EXERCISE OBJECTIVE —
Output range, inclusive: from the line containing "unfold create_account. intros" to the line containing "destruct (bool_decide (f = no_fields)).". Restate those lines from the data below word for word and only those.

Stored items
----------------------------------------

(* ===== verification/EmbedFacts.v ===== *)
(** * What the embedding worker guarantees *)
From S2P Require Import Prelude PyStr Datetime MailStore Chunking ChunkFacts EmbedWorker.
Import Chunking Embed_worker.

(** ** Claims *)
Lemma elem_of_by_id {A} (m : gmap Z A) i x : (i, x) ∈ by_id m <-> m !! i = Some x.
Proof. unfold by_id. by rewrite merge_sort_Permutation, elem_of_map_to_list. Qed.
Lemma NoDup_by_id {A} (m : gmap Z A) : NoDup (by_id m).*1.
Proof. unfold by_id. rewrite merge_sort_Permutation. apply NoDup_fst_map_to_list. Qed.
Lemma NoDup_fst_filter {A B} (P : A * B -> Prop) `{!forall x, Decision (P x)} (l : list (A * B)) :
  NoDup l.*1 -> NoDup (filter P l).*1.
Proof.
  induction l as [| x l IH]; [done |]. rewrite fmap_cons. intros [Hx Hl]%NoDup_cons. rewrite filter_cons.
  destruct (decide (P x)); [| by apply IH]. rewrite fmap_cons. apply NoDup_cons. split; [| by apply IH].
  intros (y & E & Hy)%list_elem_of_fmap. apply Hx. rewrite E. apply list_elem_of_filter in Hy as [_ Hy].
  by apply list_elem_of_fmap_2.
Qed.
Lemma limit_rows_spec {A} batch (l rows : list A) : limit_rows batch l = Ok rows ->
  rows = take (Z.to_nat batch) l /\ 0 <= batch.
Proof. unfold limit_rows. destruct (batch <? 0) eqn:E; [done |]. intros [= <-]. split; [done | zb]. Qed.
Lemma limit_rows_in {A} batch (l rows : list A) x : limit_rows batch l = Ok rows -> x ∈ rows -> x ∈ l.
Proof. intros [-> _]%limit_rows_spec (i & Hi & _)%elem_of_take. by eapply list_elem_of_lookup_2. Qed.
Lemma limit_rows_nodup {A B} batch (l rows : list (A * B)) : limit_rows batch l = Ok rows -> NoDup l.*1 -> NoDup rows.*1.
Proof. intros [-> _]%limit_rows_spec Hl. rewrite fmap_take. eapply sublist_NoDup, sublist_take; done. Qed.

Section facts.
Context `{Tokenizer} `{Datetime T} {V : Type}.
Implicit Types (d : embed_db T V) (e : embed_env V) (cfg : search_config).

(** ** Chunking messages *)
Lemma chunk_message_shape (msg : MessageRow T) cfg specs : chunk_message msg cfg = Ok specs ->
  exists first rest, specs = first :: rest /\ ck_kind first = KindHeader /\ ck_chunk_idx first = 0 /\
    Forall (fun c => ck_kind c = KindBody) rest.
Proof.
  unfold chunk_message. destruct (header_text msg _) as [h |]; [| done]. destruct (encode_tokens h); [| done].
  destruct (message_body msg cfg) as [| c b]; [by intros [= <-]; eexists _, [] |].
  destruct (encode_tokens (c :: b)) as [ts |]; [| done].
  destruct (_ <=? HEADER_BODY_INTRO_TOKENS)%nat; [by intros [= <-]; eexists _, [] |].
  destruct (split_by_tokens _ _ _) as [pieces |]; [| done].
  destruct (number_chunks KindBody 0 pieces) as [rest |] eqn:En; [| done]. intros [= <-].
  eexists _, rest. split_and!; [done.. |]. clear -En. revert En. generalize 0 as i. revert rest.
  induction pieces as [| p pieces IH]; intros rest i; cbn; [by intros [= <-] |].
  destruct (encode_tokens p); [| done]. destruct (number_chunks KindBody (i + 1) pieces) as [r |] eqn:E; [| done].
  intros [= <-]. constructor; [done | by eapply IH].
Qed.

----------------------------------------

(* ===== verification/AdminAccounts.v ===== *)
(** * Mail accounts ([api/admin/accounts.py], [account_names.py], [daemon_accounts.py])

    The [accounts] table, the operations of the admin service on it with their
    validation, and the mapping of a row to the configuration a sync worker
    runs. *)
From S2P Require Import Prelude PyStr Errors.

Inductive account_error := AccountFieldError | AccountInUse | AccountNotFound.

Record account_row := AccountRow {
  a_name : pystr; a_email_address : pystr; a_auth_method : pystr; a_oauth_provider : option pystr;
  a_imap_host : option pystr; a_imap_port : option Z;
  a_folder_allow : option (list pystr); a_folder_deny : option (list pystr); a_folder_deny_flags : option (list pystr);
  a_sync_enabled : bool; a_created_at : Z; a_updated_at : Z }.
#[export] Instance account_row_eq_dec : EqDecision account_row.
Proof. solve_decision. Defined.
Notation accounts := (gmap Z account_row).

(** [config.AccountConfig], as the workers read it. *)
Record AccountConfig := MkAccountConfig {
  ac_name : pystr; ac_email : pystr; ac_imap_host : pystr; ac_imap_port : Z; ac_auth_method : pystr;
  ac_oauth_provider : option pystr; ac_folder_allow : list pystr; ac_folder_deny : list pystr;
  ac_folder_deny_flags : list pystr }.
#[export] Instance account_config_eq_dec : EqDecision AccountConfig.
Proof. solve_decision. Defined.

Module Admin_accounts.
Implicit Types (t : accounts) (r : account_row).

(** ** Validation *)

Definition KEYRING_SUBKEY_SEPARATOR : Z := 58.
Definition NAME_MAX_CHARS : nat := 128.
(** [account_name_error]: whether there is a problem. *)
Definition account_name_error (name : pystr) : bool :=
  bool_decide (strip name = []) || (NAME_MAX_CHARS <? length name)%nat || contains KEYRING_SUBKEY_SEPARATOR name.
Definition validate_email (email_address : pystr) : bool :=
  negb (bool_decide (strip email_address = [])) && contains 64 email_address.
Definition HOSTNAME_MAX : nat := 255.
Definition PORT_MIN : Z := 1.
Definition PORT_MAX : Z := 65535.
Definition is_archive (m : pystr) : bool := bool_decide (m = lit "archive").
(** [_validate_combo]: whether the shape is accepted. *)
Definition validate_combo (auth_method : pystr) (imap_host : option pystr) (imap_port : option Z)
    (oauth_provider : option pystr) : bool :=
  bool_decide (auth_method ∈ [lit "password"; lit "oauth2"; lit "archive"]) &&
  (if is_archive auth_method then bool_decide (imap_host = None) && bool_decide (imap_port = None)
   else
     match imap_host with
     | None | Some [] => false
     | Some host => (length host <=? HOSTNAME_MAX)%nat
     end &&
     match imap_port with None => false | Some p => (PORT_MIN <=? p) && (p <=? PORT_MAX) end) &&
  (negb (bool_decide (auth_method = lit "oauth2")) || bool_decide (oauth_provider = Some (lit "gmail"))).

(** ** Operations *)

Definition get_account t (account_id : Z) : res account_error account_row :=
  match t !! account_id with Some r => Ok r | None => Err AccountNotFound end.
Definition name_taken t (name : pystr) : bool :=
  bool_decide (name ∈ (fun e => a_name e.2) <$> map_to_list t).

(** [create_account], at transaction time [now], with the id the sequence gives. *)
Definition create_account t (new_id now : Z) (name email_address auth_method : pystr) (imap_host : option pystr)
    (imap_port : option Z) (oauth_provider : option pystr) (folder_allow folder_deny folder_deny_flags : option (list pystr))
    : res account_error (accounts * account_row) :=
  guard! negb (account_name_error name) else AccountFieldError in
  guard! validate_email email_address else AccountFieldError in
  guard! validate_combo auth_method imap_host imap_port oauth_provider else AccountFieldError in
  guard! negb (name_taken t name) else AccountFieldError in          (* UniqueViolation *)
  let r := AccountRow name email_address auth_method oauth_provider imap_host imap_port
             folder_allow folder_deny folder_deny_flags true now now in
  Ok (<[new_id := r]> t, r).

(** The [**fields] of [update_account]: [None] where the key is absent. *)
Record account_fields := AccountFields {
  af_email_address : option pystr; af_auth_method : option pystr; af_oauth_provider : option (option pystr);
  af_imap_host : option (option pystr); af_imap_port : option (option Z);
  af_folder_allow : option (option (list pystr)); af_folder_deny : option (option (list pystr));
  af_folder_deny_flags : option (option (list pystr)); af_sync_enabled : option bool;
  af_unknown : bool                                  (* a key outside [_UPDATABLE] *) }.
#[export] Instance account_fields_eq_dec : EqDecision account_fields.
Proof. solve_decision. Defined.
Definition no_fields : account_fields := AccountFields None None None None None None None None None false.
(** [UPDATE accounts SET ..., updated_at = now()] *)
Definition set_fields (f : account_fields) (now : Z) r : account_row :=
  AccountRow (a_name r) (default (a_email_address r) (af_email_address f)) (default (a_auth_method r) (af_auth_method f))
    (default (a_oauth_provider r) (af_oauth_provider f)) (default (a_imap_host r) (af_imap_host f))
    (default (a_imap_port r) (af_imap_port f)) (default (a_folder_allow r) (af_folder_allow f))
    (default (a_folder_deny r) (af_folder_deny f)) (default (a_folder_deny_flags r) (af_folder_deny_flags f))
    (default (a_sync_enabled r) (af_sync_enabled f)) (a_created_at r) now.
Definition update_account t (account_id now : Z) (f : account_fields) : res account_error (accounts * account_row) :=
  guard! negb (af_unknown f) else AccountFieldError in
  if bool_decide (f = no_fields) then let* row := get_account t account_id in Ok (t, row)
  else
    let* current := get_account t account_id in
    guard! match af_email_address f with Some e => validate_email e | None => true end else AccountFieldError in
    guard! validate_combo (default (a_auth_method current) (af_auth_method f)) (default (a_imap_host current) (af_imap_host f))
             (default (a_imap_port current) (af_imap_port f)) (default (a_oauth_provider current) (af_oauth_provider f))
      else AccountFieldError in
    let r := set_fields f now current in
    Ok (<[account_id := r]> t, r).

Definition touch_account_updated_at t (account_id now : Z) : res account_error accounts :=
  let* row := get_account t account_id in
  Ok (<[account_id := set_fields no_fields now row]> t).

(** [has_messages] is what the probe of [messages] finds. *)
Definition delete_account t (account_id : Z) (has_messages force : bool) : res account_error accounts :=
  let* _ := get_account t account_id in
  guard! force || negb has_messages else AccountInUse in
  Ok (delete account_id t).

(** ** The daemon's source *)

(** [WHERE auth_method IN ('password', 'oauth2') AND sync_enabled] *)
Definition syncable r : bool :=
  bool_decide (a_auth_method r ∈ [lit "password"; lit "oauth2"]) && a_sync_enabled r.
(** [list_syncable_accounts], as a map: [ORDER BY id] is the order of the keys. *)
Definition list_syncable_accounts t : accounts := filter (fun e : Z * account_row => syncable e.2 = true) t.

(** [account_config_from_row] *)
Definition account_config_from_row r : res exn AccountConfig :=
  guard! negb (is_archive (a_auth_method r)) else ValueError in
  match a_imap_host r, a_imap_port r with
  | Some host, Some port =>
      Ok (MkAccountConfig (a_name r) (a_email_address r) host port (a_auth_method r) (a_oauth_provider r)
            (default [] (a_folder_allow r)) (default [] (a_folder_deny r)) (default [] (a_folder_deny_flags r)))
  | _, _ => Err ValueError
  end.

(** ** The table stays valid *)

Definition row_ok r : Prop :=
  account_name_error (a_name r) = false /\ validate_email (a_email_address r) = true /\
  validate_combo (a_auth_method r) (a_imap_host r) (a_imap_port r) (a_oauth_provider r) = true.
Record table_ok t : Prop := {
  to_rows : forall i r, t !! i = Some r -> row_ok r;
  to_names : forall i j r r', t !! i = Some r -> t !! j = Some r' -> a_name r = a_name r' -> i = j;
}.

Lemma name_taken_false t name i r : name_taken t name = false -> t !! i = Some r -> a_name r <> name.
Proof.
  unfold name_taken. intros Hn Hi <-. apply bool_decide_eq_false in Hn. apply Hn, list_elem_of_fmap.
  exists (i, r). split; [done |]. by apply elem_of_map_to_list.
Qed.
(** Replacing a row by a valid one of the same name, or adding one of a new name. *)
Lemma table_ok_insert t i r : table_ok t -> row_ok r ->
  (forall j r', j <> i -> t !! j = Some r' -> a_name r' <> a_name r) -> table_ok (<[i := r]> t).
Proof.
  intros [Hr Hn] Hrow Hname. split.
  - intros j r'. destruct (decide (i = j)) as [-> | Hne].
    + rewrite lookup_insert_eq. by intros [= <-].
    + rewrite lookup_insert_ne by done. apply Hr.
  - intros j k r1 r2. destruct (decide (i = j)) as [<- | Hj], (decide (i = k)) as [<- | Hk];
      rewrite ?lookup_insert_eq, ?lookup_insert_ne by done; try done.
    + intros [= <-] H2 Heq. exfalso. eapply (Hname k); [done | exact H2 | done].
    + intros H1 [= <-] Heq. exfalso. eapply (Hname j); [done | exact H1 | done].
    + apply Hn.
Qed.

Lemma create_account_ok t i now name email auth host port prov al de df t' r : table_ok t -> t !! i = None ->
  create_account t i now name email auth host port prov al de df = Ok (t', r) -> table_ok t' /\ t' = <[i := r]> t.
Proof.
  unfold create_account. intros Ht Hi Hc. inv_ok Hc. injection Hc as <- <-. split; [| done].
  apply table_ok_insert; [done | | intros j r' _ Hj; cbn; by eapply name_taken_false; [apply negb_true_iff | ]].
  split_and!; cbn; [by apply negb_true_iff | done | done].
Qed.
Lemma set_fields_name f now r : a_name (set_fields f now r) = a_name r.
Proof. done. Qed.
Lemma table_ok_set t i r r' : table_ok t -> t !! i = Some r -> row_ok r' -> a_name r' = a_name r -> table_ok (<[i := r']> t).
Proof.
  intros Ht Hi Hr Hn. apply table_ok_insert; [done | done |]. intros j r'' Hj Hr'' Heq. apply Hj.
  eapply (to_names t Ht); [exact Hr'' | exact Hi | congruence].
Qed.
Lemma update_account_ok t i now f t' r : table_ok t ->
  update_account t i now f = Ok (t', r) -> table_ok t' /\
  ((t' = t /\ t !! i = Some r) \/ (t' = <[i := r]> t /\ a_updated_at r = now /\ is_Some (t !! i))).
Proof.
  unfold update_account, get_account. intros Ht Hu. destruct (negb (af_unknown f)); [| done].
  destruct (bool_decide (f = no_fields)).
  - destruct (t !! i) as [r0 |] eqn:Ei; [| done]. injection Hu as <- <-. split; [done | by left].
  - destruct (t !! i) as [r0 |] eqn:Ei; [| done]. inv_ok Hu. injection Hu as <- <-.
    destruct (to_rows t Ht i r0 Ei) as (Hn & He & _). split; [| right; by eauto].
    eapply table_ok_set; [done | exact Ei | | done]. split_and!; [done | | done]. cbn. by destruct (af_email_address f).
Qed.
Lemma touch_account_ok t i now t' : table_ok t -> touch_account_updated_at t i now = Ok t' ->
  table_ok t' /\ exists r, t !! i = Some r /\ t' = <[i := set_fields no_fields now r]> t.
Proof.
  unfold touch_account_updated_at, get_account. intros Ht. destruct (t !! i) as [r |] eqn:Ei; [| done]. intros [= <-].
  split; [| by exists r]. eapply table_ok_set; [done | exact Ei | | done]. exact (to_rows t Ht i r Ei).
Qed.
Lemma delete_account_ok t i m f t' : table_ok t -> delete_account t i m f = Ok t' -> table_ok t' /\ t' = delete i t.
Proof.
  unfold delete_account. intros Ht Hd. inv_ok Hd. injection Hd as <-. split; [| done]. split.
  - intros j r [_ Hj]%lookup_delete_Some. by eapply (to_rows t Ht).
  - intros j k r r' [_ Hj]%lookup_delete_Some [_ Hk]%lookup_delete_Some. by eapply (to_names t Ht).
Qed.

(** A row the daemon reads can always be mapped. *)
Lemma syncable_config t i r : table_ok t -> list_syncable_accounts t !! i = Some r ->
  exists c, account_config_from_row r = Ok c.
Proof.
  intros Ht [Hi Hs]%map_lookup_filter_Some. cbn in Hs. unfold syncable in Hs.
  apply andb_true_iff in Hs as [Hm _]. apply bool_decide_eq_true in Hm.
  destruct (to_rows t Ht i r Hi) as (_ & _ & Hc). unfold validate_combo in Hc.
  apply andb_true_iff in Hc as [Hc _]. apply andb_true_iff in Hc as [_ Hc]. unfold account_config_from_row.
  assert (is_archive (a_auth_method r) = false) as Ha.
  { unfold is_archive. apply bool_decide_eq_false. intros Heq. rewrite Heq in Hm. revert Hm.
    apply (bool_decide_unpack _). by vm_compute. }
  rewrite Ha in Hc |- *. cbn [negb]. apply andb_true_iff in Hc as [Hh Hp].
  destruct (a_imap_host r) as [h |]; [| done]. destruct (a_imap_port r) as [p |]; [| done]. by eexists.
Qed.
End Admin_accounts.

----------------------------------------

OUTPUT —
  unfold create_account. intros Ht Hi Hc. inv_ok Hc. injection Hc as <- <-. split; [| done].
  apply table_ok_insert; [done | | intros j r' _ Hj; cbn; by eapply name_taken_false; [apply negb_true_iff | ]].
  split_and!; cbn; [by apply negb_true_iff | done | done].
Qed.
Lemma set_fields_name f now r : a_name (set_fields f now r) = a_name r.
Proof. done. Qed.
Lemma table_ok_set t i r r' : table_ok t -> t !! i = Some r -> row_ok r' -> a_name r' = a_name r -> table_ok (<[i := r']> t).
Proof.
  intros Ht Hi Hr Hn. apply table_ok_insert; [done | done |]. intros j r'' Hj Hr'' Heq. apply Hj.
  eapply (to_names t Ht); [exact Hr'' | exact Hi | congruence].
Qed.
Lemma update_account_ok t i now f t' r : table_ok t ->
  update_account t i now f = Ok (t', r) -> table_ok t' /\
  ((t' = t /\ t !! i = Some r) \/ (t' = <[i := r]> t /\ a_updated_at r = now /\ is_Some (t !! i))).
Proof.
  unfold update_account, get_account. intros Ht Hu. destruct (negb (af_unknown f)); [| done].
  destruct (bool_decide (f = no_fields)).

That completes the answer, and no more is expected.